Thursday, January 10, 2008
Three Novels of Ancient Egypt is a trilogy of work by Nobel prize winner Naguib Mahfouz. What it shows in exquisite detail is the interdependency of the masses that exist within the hinges of history and the illustrious pharaohs who lord over them. From a modernist perspective we could look with a mixture of disdain and pity at the multitudes that sacrificed themselves in going to war and building pyramids to honor a remote despot. But it would be a mistake to think that the peasants who worshiped Pharaoh actually believed he was a god who could not be felled with a weapon or succumb to disease and old age. Rather, what they understood was that pharaoh was a vessel for the blessings that the gods had bestowed on their nation. And in honoring this earthly form they were acknowledging a divine presence outside of themselves for the universal good.
All public figures are objects of mass transference. As an emergency physician I am regularly the subject of transference issues on a tiny scale. However, this is an essential part of the therapeutic process. Patients imbue me with qualities and values that I have in short supply in my personal life. Although years of intense study and training have made me competent, my modest power as a healer ascends from the patient to me through this mechanism.
Barack Obama's ascendancy is not mere idolatry. It is instead a small measure of salvation for a nation that has slipped from a position of unequaled dominance for fifty years into the uncertainty of decline. If this man becomes president, what are the unrealized possibilities for the country? It isn't the end of racism or inequality. Nor is it the answer to the calamities which Craig Nulan copiously documents. But it is a singular and fragile achievement for a nation which struggles to create institutions that express the popular will with all its pockmarks and wrinkles.

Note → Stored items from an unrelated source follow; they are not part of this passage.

(** * LitRPG Logic Copilot: the ledger core, embedded in Rocq

    A shallow embedding of [src/logic]: the decimal arithmetic the engines run
    on, the unit registry, the formula engine, the temporal (buff) state, the
    rule engine and the event-sourced ledger engine, followed by the
    properties of the specification that were checked against them.

    Conventions of the embedding.
    - Python text is an ASCII [string]; bytes above 127 (UTF-8 of non-ASCII
      letters) are carried along as word characters.
    - A Python [Decimal] is a finite decimal [coeff * 10 ^ exp], and its
      arithmetic rounds half-even to the 50 significant digits that
      [unit_registry.py] configures.  The exponent is unbounded (the limits
      of the decimal context, at exponents of about a million, are not
      modelled), a zero has no sign, and a text that spells an infinity or
      NaN counts as no number.
    - A dictionary whose iteration order is observable is an association list
      in insertion order ([odict]); an event is a [gmap] from key to value.
    - A Python exception is a value [exn]; a function that can raise returns
      a [result].  Objects that the source mutates in place (the events under
      replay, the temporal state, the dirty flags) are threaded explicitly and
      returned also when an exception is raised.
    - The save file is what [json.load] reads from it ([SaveFile]); the
      serialized buffs and rules are records with the keys that [to_dict]
      writes.  Reading and writing the file itself are not modelled. *)

From Stdlib Require Import ZArith String Ascii List Bool Lia QArith Sorted.
From Stdlib Require Import DecimalString DecimalNat DecimalPos DecimalZ.
From stdpp Require Import gmap strings list.

Local Open Scope string_scope.
Local Open Scope Z_scope.

#[local] Set Warnings "-register-all".

(** ** Exceptions and results *)

Inductive exn_class :=
| ValueError | KeyError | TypeError | AttributeError
| ZeroDivisionError | InvalidOperation | DivisionByZero | EvalError.

Record exn := Raise { exn_cls : exn_class; exn_msg : string }.

Inductive result (A : Type) :=
| Ok (a : A)
| Err (e : exn).
Arguments Ok {A} a.
Arguments Err {A} e.

Definition is_ok {A} (r : result A) : bool :=
  match r with Ok _ => true | Err _ => false end.

(** ** Python strings *)

Module PyStr.

Definition code (c : ascii) : nat := nat_of_ascii c.

Definition between (lo hi : nat) (c : ascii) : bool :=
  Nat.leb lo (code c) && Nat.leb (code c) hi.

Definition is_digit (c : ascii) : bool := between 48 57 c.
Definition is_upper (c : ascii) : bool := between 65 90 c.
Definition is_lower (c : ascii) : bool := between 97 122 c.
Definition is_alpha (c : ascii) : bool := is_upper c || is_lower c.
Definition is_high (c : ascii) : bool := Nat.leb 128 (code c).
(** [\s] on ASCII: space, \t \n \v \f \r and the separators 28..31. *)
Definition is_space (c : ascii) : bool :=
  Nat.eqb (code c) 32 || between 9 13 c || between 28 31 c.
(** [\w]: letters, digits, underscore; non-ASCII bytes count as letters. *)
Definition is_word (c : ascii) : bool :=
  is_alpha c || is_digit c || Nat.eqb (code c) 95 || is_high c.

Definition lower_char (c : ascii) : ascii :=
  if is_upper c then ascii_of_nat (code c + 32) else c.
Definition upper_char (c : ascii) : ascii :=
  if is_lower c then ascii_of_nat (code c - 32) else c.

Fixpoint map_chars (f : ascii -> ascii) (s : string) : string :=
  match s with
  | EmptyString => EmptyString
  | String c r => String (f c) (map_chars f r)
  end.

Fixpoint filter_chars (p : ascii -> bool) (s : string) : string :=
  match s with
  | EmptyString => EmptyString
  | String c r => if p c then String c (filter_chars p r) else filter_chars p r
  end.

(** [s.lower()], [s.upper()] *)
Definition lower : string -> string := map_chars lower_char.
Definition upper : string -> string := map_chars upper_char.

(** [s.replace(c, '')] for a one-character [c] *)
Definition remove_char (c : ascii) : string -> string :=
  filter_chars (fun d => negb (Ascii.eqb c d)).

The coronation of Obama would quite logically and erroneously be dismissed by some as ephemera. Unlike the messianic appeal of Ron Paul, progressive interests don't appear perfectly aligned with the man. In a modern culture where theater is at least as important as substance Obama has an exuberant style of his own. It remain to be seen, however, if this can be coupled with a popular initiative to create an enduring and proud legacy.
Monday, January 7, 2008
Ted Widmer is a historian and worked as a speech writer during the Clinton presidency. He is the editor of one of my favorite books, American Speeches: Political Oratory from Abraham Lincoln to Bill Clinton. His recent article in Washington Monthly combined with Paul Krugman's op-ed in last Friday's New York Times highlight the real uncertainties but achievable goals for a hypothetical Obama presidency.
Foreign policy remains the area where a president's influence is greatest. Does Senator Obama have what it takes? No global concern can be adequately addressed without China's input. Will Obama meet this challenge directly or will he relentlessly pursue the War on Terror to it's ill fated outcome?
Obama's vision of foreign policy doesn't include a platform for eliminating nuclear weapons. His nuclear policy is thunderously silent on China's role as a facilitator in nuclear weapons development by rogue states.
I am heartened that his criticisms of UN shortcomings are coupled with an acknowledgment of the organization's importance and a far less inimical stance. He espouses the model of foreign relations backed by enhanced if not outright aggressive military posture. But it is doubtful that any President of the United states could ever decline this Truman legacy.
Sadly, he treats Africa as a charity case. He spouts the usual tropes about how America should be engaged to relieve burdens such a hunger, AIDS, and ethnic cleansing. This is an outdated way of thinking that will engender little domestic support. As Barack continues his role as legitimate contender we can expect the mutual complaisance to further erode. But it sure was fun while it lasted.